Пьер Бриссон жил жизнью газеты и для газеты. Он не пошел в свое время на разрыв с ее собственницей, г-жой Котнареаню, первой женой Коти, которая при разводе и разделе имущества получила акции «Фигаро». Хотя Бриссон и признавал права собственника, он намеревался управлять газетой исключительно по своей воле. Г-жа Котнареаню, вернее ее деверь, руководивший фирмой Коти в Соединенных Штатах, отверг формулу Бриссона («в соответствии с капиталом, но независимо от него»), потребовал полного осуществления своих прав собственника, иначе говоря, права контроля администрации и даже политической ориентации газеты. Пьер Бриссон отверг эти требования, опираясь на тот факт, что разрешение на публикацию издания было выдано ему персонально и его команде, а не компании «Фигаро». Национальное собрание приняло специальный закон, названный законом Бриссона, касавшийся исключительно «Фигаро». В соответствии с ним право на использование названия сохранялось за тем, кто получил разрешение на публикацию издания. В 1947 году конфликт еще продолжался, его урегулировали лишь в 1949-м, когда было достигнуто компромиссное решение сроком на двадцать лет, проект которого разработал Марсель Блестейн-Бланше.

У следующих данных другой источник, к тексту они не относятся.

Lemma matches_nest_witness :
  let m := compare (parseReleaseTokens "28.Days.Later.2002.1080p") weeksLater in
  m ∈ findMatchingHistoryItems "28.Days.Later.2002.1080p" history
        (mkOptions (Some (1 # 10)) None).
Proof.
  intros m.
  destruct (matches_nest "28.Days.Later.2002.1080p" history (1 # 10) (3 # 10) None m)
    as (_ & H).
  apply H; [discriminate|].
  apply result_members. split; [discriminate|]. split; [left|reflexivity].
Defined.

(** The title words and the year do not depend on which token is last. *)
Lemma scanToken_last_irrelevant st token :
  s_titleWords (scanToken true st token) = s_titleWords (scanToken false st token) ∧
  s_year (scanToken true st token) = s_year (scanToken false st token) ∧
  s_found (scanToken true st token) = s_found (scanToken false st token) ∧
  s_resolution (scanToken true st token) = s_resolution (scanToken false st token).
Proof.
  unfold scanToken.
  destruct (isNone (s_year st) && isYear token); [done|].
  destruct (isNone (s_resolution st) && isResolution (Js.toLowerCase token)); [done|].
  destruct (isNone (s_resolution st) && _); [done|].
  destruct (has QUALITY_TOKENS (Js.toLowerCase token)); [done|].
  by destruct (has LANGUAGE_TOKENS (Js.toLowerCase token)).
Qed.







(** X20. A title already in the history is always found: when an entry of
    the history is parsed from the very title that is searched, and that
    title has title words, the entry is a match in fuzzy mode at any
    threshold and in strict mode, and its similarity is 1. *)
Theorem same_title_matches (searchTitle key : string) (e : historyEntry)
    (historyMap : list (string * historyEntry)) (opts : options) :
  titleWords (parseReleaseTokens searchTitle) ≠ [] →
  (key, e) ∈ historyMap →
  Js.orStr (jobName e) (Some key) = Some searchTitle →
  let m := compare (parseReleaseTokens searchTitle) (key, e) in
  m ∈ findMatchingHistoryItems searchTitle historyMap opts ∧
  (similarity m == 1)%Q.
Proof.
  intros Hw Hin Hsame m.
  set (p := parseReleaseTokens searchTitle) in *.
  assert (details m = calculateReleaseSimilarity p p) as Hd.
  { subst m. unfold compare. simpl. rewrite Hsame. done. }
  assert (allWordsIn (titleWords p) (titleWords p) = true) as Hall.
  { unfold allWordsIn. apply andb_true_iff. split.
    - destruct (titleWords p); [done|]. done.
    - apply forallb_forall. intros x Hx. apply has_elem_of. by apply list_elem_of_In. }
  split.
  - apply result_members. fold p. split; [done|]. split.
    + apply list_elem_of_fmap. by exists (key, e).
    + rewrite Hd. unfold isMatch, calculateReleaseSimilarity. simpl. rewrite Hall.
      destruct (default false (requireAllWords opts)); [done|]. by rewrite !orb_true_r.
  - assert (similarity m = score (details m)) as -> by reflexivity.
    rewrite Hd.
    destruct (word_similarity_of_sets (titleWords p) (titleWords p) [] [])
      as (_ & _ & H1 & _).
    assert ((calculateWordSimilarity (titleWords p) (titleWords p) == 1)%Q) as HJ
      by (by apply H1).
    unfold calculateReleaseSimilarity. simpl.
    rewrite bool_decide_true by done. simpl. rewrite andb_false_r.
    destruct (Js.truthyStr (year p) && Js.truthyStr (year p)); simpl; [|done].
    apply Q.min_l. rewrite HJ. discriminate.
Qed.

Lemma same_title_matches_witness :
  let kv := ("28 days later", mkHistoryEntry (Some "28.Days.Later.2002.1080p") "nzo_9") in
  compare (parseReleaseTokens "28.Days.Later.2002.1080p") kv
    ∈ findMatchingHistoryItems "28.Days.Later.2002.1080p" (kv :: history)
        (mkOptions (Some 1%Q) (Some true)).
Proof.
  intros kv.
  refine (proj1 (same_title_matches "28.Days.Later.2002.1080p" "28 days later"
                   (mkHistoryEntry (Some "28.Days.Later.2002.1080p") "nzo_9")
                   (kv :: history) (mkOptions (Some 1%Q) (Some true)) _ _ _)).
  - discriminate.
  - left.
  - reflexivity.
Defined.

End HistoryMatchingMoreFacts.

(* ===================================================================== *)
(** ** Properties of the health checks *)
(* ===================================================================== *)

Module HealthFacts.
Import Health HealthSamples.

Lemma filter_length_zero {A} (f : A → bool) (l : list A) :
  length (List.filter f l) = 0%nat ↔ ∀ x, x ∈ l → f x = false.
Proof.
  induction l as [|a l IH]; simpl.
  - split; [|done]. intros _ x Hx. by apply not_elem_of_nil in Hx.
  - destruct (f a) eqn:E; simpl.
    + split; [done|]. intros H. specialize (H a ltac:(left)). congruence.
    + rewrite IH. split.
      * intros H x Hx. apply elem_of_cons in Hx as [->|Hx]; eauto.
      * intros H x Hx. apply H. by right.
Qed.

(** X21. The overall status: it is unhealthy exactly when the NZBDav API
    check or the NZBDav WebDAV check is down; it is healthy exactly when no
    check is down and at least two checks are not unconfigured, whichever
    they are; in every other case it is degraded. *)
Theorem overall_status (checks : list (string * checkResult)) :
  (determineOverallStatus checks = unhealthy ↔
     ∃ name c, (name, c) ∈ checks ∧ c_status c = down ∧
               (name = "nzbdav_api" ∨ name = "nzbdav_webdav")) ∧
  (determineOverallStatus checks = healthy ↔
     (∀ name c, (name, c) ∈ checks → c_status c ≠ down) ∧
     (2 ≤ length (List.filter (λ kv, negb (bool_decide (c_status kv.2 = unconfigured)))
                              checks))%nat).
Proof.
  unfold determineOverallStatus.
  set (critical := existsb _ checks).
  assert (critical = true ↔
            ∃ name c, (name, c) ∈ checks ∧ c_status c = down ∧
                      (name = "nzbdav_api" ∨ name = "nzbdav_webdav")) as Hcrit.
  { subst critical. rewrite existsb_exists. split.
    - intros ([name c] & Hin & H). apply andb_true_iff in H as [Hd Hc].
      apply bool_decide_eq_true in Hd. exists name, c.
      split; [by apply list_elem_of_In|]. split; [done|].
      simpl in Hc. rewrite orb_false_r in Hc.
      apply orb_true_iff in Hc as [Hc|Hc]; apply String.eqb_eq in Hc; auto.
    - intros (name & c & Hin & Hd & Hn). exists (name, c).
      split; [by apply list_elem_of_In|]. simpl.
      rewrite bool_decide_true by done. simpl.
      destruct Hn as [-> | ->]; reflexivity. }
  set (downCount := length (List.filter _ checks)).
  assert (downCount = 0%nat ↔ ∀ name c, (name, c) ∈ checks → c_status c ≠ down) as Hdown.
  { subst downCount. rewrite filter_length_zero. split.
    - intros H name c Hin Hd. specialize (H _ Hin). simpl in H.
      by rewrite bool_decide_true in H.
    - intros H [name c] Hin. simpl. apply bool_decide_eq_false. by eapply H. }
  split.
  - rewrite <- Hcrit. destruct critical; [done|].
    destruct (0 <? downCount)%nat; [done|]. by destruct (_ <? 2)%nat.
  - rewrite <- Hdown. destruct critical eqn:Ec.
    + split; [done|]. intros [H0 _]. pose proof (proj1 Hdown H0) as Hnone.
      destruct (proj1 Hcrit eq_refl) as (name & c & Hin & Hd & _).
      by apply Hnone in Hin.
    + destruct (0 <? downCount)%nat eqn:E0.
      * apply Nat.ltb_lt in E0. split; [done|]. lia.
      * apply Nat.ltb_ge in E0.
        destruct (_ <? 2)%nat eqn:E2.
        -- apply Nat.ltb_lt in E2. split; [done|]. lia.
        -- apply Nat.ltb_ge in E2. split; [|done]. intros _. split; [lia|done].
Qed.

Lemma overall_status_witness :
  determineOverallStatus
    [ ("nzbdav_api", unconfiguredResult "URL not configured");
      ("cinemeta", mkResult up None (Some 40) None);
      ("tmdb", mkResult up None (Some 55) None) ] = healthy.
Proof.
  apply overall_status. split; [|simpl; lia].
  intros name c Hin Hd. apply list_elem_of_In in Hin. simpl in Hin.
  destruct Hin as [H|[H|[H|H]]]; [| | |done]; injection H as <- <-; discriminate Hd.
Defined.

(** X22. What counts as unconfigured is decided by the settings alone,
    before any request: the API check needs URL and key, the WebDAV check
    URL, user and password, the indexer check only the URL (a missing
    Prowlarr key makes it down, not unconfigured), the TMDb check the key,
    the Usenet check the host and the NNTP library; the Cinemeta check is
    never unconfigured. *)
Theorem unconfigured_exactly (o : httpOutcome) (u : nntpOutcome) (latency : Z)
    (baseUrl apiKey username password type host : option string) (library : bool) :
  (c_status (checkNzbdavApi baseUrl apiKey o latency) = unconfigured ↔
     Js.truthyStr baseUrl = false ∨ Js.truthyStr apiKey = false) ∧
  (c_status (checkNzbdavWebdav baseUrl username password o latency) = unconfigured ↔
     Js.truthyStr baseUrl = false ∨ Js.truthyStr username = false ∨
     Js.truthyStr password = false) ∧
  (c_status (checkIndexer type baseUrl apiKey o latency) = unconfigured ↔
     Js.truthyStr baseUrl = false) ∧
  c_status (checkCinemeta o latency) ≠ unconfigured ∧
  (c_status (checkTmdb apiKey o latency) = unconfigured ↔ Js.truthyStr apiKey = false) ∧
  (c_status (checkUsenet host library u latency) = unconfigured ↔
     Js.truthyStr host = false ∨ library = false).
Proof.
  assert (∀ l r, c_status (finish l r) ≠ unconfigured) as Hfin.
  { intros l [m|v]; discriminate. }
  repeat split.
  - unfold checkNzbdavApi. destruct (Js.truthyStr baseUrl); simpl; [|by left].
    destruct (Js.truthyStr apiKey); simpl; [|by right]. intros H. by apply Hfin in H.
  - unfold checkNzbdavApi.
    destruct (Js.truthyStr baseUrl); simpl; [|done].
    destruct (Js.truthyStr apiKey); simpl; [|done]. by intros [|].
  - unfold checkNzbdavWebdav. destruct (Js.truthyStr baseUrl); simpl; [|by left].
    destruct (Js.truthyStr username); simpl; [|by right; left].
    destruct (Js.truthyStr password); simpl; [|by right; right].
    intros H. by apply Hfin in H.
  - unfold checkNzbdavWebdav.
    destruct (Js.truthyStr baseUrl); simpl; [|done].
    destruct (Js.truthyStr username); simpl; [|done].
    destruct (Js.truthyStr password); simpl; [|done]. by intros [|[|]].
  - unfold checkIndexer. destruct (Js.truthyStr baseUrl); simpl; [|done].
    intros H. by apply Hfin in H.
  - unfold checkIndexer. intros ->. done.
  - apply Hfin.
  - unfold checkTmdb. destruct (Js.truthyStr apiKey); simpl; [|done].
    intros H. by apply Hfin in H.
  - unfold checkTmdb. intros ->. done.
  - unfold checkUsenet. destruct (Js.truthyStr host); simpl; [|by left].
    destruct library; simpl; [|by right]. intros H. by apply Hfin in H.
  - unfold checkUsenet. destruct (Js.truthyStr host); simpl; [|done].
    destruct library; simpl; [|done]. by intros [|].
Qed.

Lemma unconfigured_exactly_witness :
  c_status (checkIndexer (Some "Prowlarr") (Some "http://prowlarr:9696") None
              (Threw "unused") 3) = down.
Proof.
  destruct (c_status (checkIndexer (Some "Prowlarr") (Some "http://prowlarr:9696") None
                        (Threw "unused") 3)) eqn:E; [discriminate E|reflexivity|].
  destruct (unconfigured_exactly (Threw "unused") NntpReady 3
              (Some "http://prowlarr:9696") None None None (Some "Prowlarr") None true)
    as (_ & _ & H & _).
  apply H in E. discriminate E.
Defined.

(** X23. When the two critical checks are up: the API check, once
    configured, is up exactly for a response with a status below 400, and
    the WebDAV check, once configured, exactly for a response with status
    200 or 207. A thrown request or any other status makes them down. *)
Theorem critical_checks_up (o : httpOutcome) (latency : Z)
    (baseUrl apiKey username password : option string) :
  Js.truthyStr baseUrl = true →
  (Js.truthyStr apiKey = true →
     (c_status (checkNzbdavApi baseUrl apiKey o latency) = up ↔
        ∃ r, o = Responded r ∧ r_status r < 400) ∧
     (c_status (checkNzbdavApi baseUrl apiKey o latency) ≠ up →
        c_status (checkNzbdavApi baseUrl apiKey o latency) = down)) ∧
  (Js.truthyStr username = true → Js.truthyStr password = true →
     (c_status (checkNzbdavWebdav baseUrl username password o latency) = up ↔
        ∃ r, o = Responded r ∧ (r_status r = 200 ∨ r_status r = 207)) ∧
     (c_status (checkNzbdavWebdav baseUrl username password o latency) ≠ up →
        c_status (checkNzbdavWebdav baseUrl username password o latency) = down)).
Proof.
  intros Hb. split.
  - intros Hk. unfold checkNzbdavApi. rewrite Hb, Hk. simpl.
    destruct o as [r|m]; simpl.
    + unfold authFailed.
      destruct (r_status r =? 401) eqn:E1; simpl.
      { apply Z.eqb_eq in E1. split; [|done]. split; [done|].
        intros (r' & [= <-] & H). lia. }
      destruct (r_status r =? 403) eqn:E3; simpl.
      { apply Z.eqb_eq in E3. split; [|done]. split; [done|].
        intros (r' & [= <-] & H). lia. }
      destruct (500 <=? r_status r) eqn:E5; simpl.
      { apply Z.leb_le in E5. split; [|done]. split; [done|].
        intros (r' & [= <-] & H). lia. }
      destruct (400 <=? r_status r) eqn:E4; simpl.
      { apply Z.leb_le in E4. split; [|done]. split; [done|].
        intros (r' & [= <-] & H). lia. }
      apply Z.leb_gt in E4. split; [|done]. split; [|done].
      intros _. by exists r.
    + split; [|done]. split; [done|]. by intros (r' & ? & _).
  - intros Hu Hp. unfold checkNzbdavWebdav. rewrite Hb, Hu, Hp. simpl.
    destruct o as [r|m]; simpl.
    + unfold authFailed.
      destruct (r_status r =? 401) eqn:E1; simpl.
      { apply Z.eqb_eq in E1. split; [|done]. split; [done|].
        intros (r' & [= <-] & H). lia. }
      destruct (r_status r =? 403) eqn:E3; simpl.
      { apply Z.eqb_eq in E3. split; [|done]. split; [done|].
        intros (r' & [= <-] & H). lia. }
      destruct (400 <=? r_status r) eqn:E4; simpl.
      { apply Z.leb_le in E4. split; [|done]. split; [done|].
        intros (r' & [= <-] & H). lia. }
      destruct (r_status r =? 207) eqn:E207; simpl.
      { apply Z.eqb_eq in E207. split; [|done]. split; [|done].
        intros _. exists r. auto. }
      destruct (r_status r =? 200) eqn:E200; simpl.
      { apply Z.eqb_eq in E200. split; [|done]. split; [|done].
        intros _. exists r. auto. }
      apply Z.eqb_neq in E207. apply Z.eqb_neq in E200.
      split; [|done]. split; [done|]. intros (r' & [= <-] & H). lia.
    + split; [|done]. split; [done|]. by intros (r' & ? & _).
Qed.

Компания-арендатор, капитал которого принадлежал друзьям П. Бриссона, эксплуатировала название «Фигаро»; Жан Пруво приобретал половину капитала компании «Фигаро»; Пьер Бриссон, имевший 2,5 % капитала, становился президентом административных советов обоих обществ. Решение являлось исключительным, предоставляло статус более уязвимый, чем статус «Монд», но оно не должно было приводить к потрясениям при соблюдении двух условий: процветания газеты и присутствия Пьера Бриссона. Он умер менее чем через двадцать лет. Двадцать пять лет спустя первое условие представляется неосуществимым.
Перед войной «Фигаро» выходила небольшим тиражом (примерно 80 тыс. экземпляров), имела яркое и скандальное прошлое[114], ею руководили Люсьен Ромье и Пьер Бриссон. Первый из них стал в 1943 году министром Маршала и умер до окончания войны; второй прекратил выпуск своей газеты после оккупации свободной зоны немцами и ушел в подполье. При Освобождении он получил разрешение возобновить публикацию газеты (в таком разрешении было отказано газете «Тан», выпуск которой прекратился двумя днями позднее). Благодаря исчезновению довоенных газет светская и академичная «Фигаро» за несколько месяцев превратилась в общенациональное ежедневное утреннее издание. Пьер Бриссон законно гордился этой необыкновенной удачей; он в полном объеме осуществлял свои директорские функции; о нем и о его редакции ходили выражения: диктатор, руководящий приветливыми анархистами, или деспотия, умеряемая редакционной анархией. Бриссон пользовался непререкаемым и неоспоримым авторитетом; он прибегал к советам Андре Зигфрида, он спорил с Франсуа Мориаком; газетчики считали его одним из своих.